(**  For non-decreasing sequence starts the explicit sequence range that the
    host stores for a token tile is exact: it holds precisely the sequences that
    start before the tile's end and end after the tile's first token. *)
Theorem seq_range_plan_correct qsl batch size cnt :
  0 < batch -> 0 < size -> 0 < cnt <= MAX_FN_TOKEN_SEQ_RANGE_COUNT ->
  (forall a b, 0 <= a <= b -> b <= batch -> t_at qsl a <= t_at qsl b) ->
  let plan := BuildFnTokenSeqRangePlan (Some qsl) batch size cnt in
  srp_enabled plan = true /\ srp_rangeCount plan = cnt /\
  (forall i, 0 <= i < cnt ->
     exists s e, srp_tokenTileStartSeq plan !! Z.to_nat i = Some s /\
       srp_tokenTileEndSeq plan !! Z.to_nat i = Some e /\ 0 <= s <= e /\ e <= batch /\
       (forall seq, 0 <= seq < batch ->
          s <= seq < e <-> t_at qsl seq < i * size + size /\ i * size < t_at qsl (seq + 1))).
Proof.
  intros Hb Hs Hc Hmono plan.
  destruct (seq_range_plan_entries qsl batch size cnt Hb Hs Hc) as (Hen & Hcnt & Hall).
  split_and!; [done..|]. intros i Hi. destruct (Hall i Hi) as (s & e & H1 & H2 & H3 & H4).
  exists s, e. split_and!; try done; try (unfold first_seq_after, first_seq_from in *; lia).
  intros seq Hseq. by apply (tile_range_complete _ batch).
Qed.

Definition qsl_example : tensor Z :=
  Tensor 5 (fun i => nth (Z.to_nat i) [0; 3; 3; 10; 12] 0).

Lemma seq_range_plan_correct_witness :
  let plan := BuildFnTokenSeqRangePlan (Some qsl_example) 4 4 3 in
  take 3 (srp_tokenTileStartSeq plan) = [0; 2; 2] /\ take 3 (srp_tokenTileEndSeq plan) = [3; 3; 4] /\
  srp_enabled plan = true.
Proof.
  split_and!; [vm_compute; reflexivity..|].
  apply (seq_range_plan_correct qsl_example 4 4 3); [lia|lia|unfold MAX_FN_TOKEN_SEQ_RANGE_COUNT; lia|].
  intros a b Hab Hb.
  assert (a = 0 \/ a = 1 \/ a = 2 \/ a = 3 \/ a = 4) as Ha by lia.
  assert (b = 0 \/ b = 1 \/ b = 2 \/ b = 3 \/ b = 4) as Hb' by lia.
  destruct Ha as [-> |[-> |[-> |[-> | ->]]]]; destruct Hb' as [-> |[-> |[-> |[-> | ->]]]];
    first [lia | vm_compute; congruence].
Defined.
********
TASK OBJECTIVE | Set down the listing above exactly, line for line.

EXERCISE OUTPUT |
(**  For non-decreasing sequence starts the explicit sequence range that the
    host stores for a token tile is exact: it holds precisely the sequences that
    start before the tile's end and end after the tile's first token. *)
Theorem seq_range_plan_correct qsl batch size cnt :
  0 < batch -> 0 < size -> 0 < cnt <= MAX_FN_TOKEN_SEQ_RANGE_COUNT ->
  (forall a b, 0 <= a <= b -> b <= batch -> t_at qsl a <= t_at qsl b) ->
  let plan := BuildFnTokenSeqRangePlan (Some qsl) batch size cnt in
  srp_enabled plan = true /\ srp_rangeCount plan = cnt /\
  (forall i, 0 <= i < cnt ->
     exists s e, srp_tokenTileStartSeq plan !! Z.to_nat i = Some s /\
       srp_tokenTileEndSeq plan !! Z.to_nat i = Some e /\ 0 <= s <= e /\ e <= batch /\
       (forall seq, 0 <= seq < batch ->
          s <= seq < e <-> t_at qsl seq < i * size + size /\ i * size < t_at qsl (seq + 1))).
Proof.
  intros Hb Hs Hc Hmono plan.
  destruct (seq_range_plan_entries qsl batch size cnt Hb Hs Hc) as (Hen & Hcnt & Hall).
  split_and!; [done..|]. intros i Hi. destruct (Hall i Hi) as (s & e & H1 & H2 & H3 & H4).
  exists s, e. split_and!; try done; try (unfold first_seq_after, first_seq_from in *; lia).
  intros seq Hseq. by apply (tile_range_complete _ batch).
Qed.

Definition qsl_example : tensor Z :=
  Tensor 5 (fun i => nth (Z.to_nat i) [0; 3; 3; 10; 12] 0).

Lemma seq_range_plan_correct_witness :
  let plan := BuildFnTokenSeqRangePlan (Some qsl_example) 4 4 3 in
  take 3 (srp_tokenTileStartSeq plan) = [0; 2; 2] /\ take 3 (srp_tokenTileEndSeq plan) = [3; 3; 4] /\
  srp_enabled plan = true.
Proof.
  split_and!; [vm_compute; reflexivity..|].
  apply (seq_range_plan_correct qsl_example 4 4 3); [lia|lia|unfold MAX_FN_TOKEN_SEQ_RANGE_COUNT; lia|].
  intros a b Hab Hb.
  assert (a = 0 \/ a = 1 \/ a = 2 \/ a = 3 \/ a = 4) as Ha by lia.
  assert (b = 0 \/ b = 1 \/ b = 2 \/ b = 3 \/ b = 4) as Hb' by lia.
  destruct Ha as [-> |[-> |[-> |[-> | ->]]]]; destruct Hb' as [-> |[-> |[-> |[-> | ->]]]];
    first [lia | vm_compute; congruence].
Defined.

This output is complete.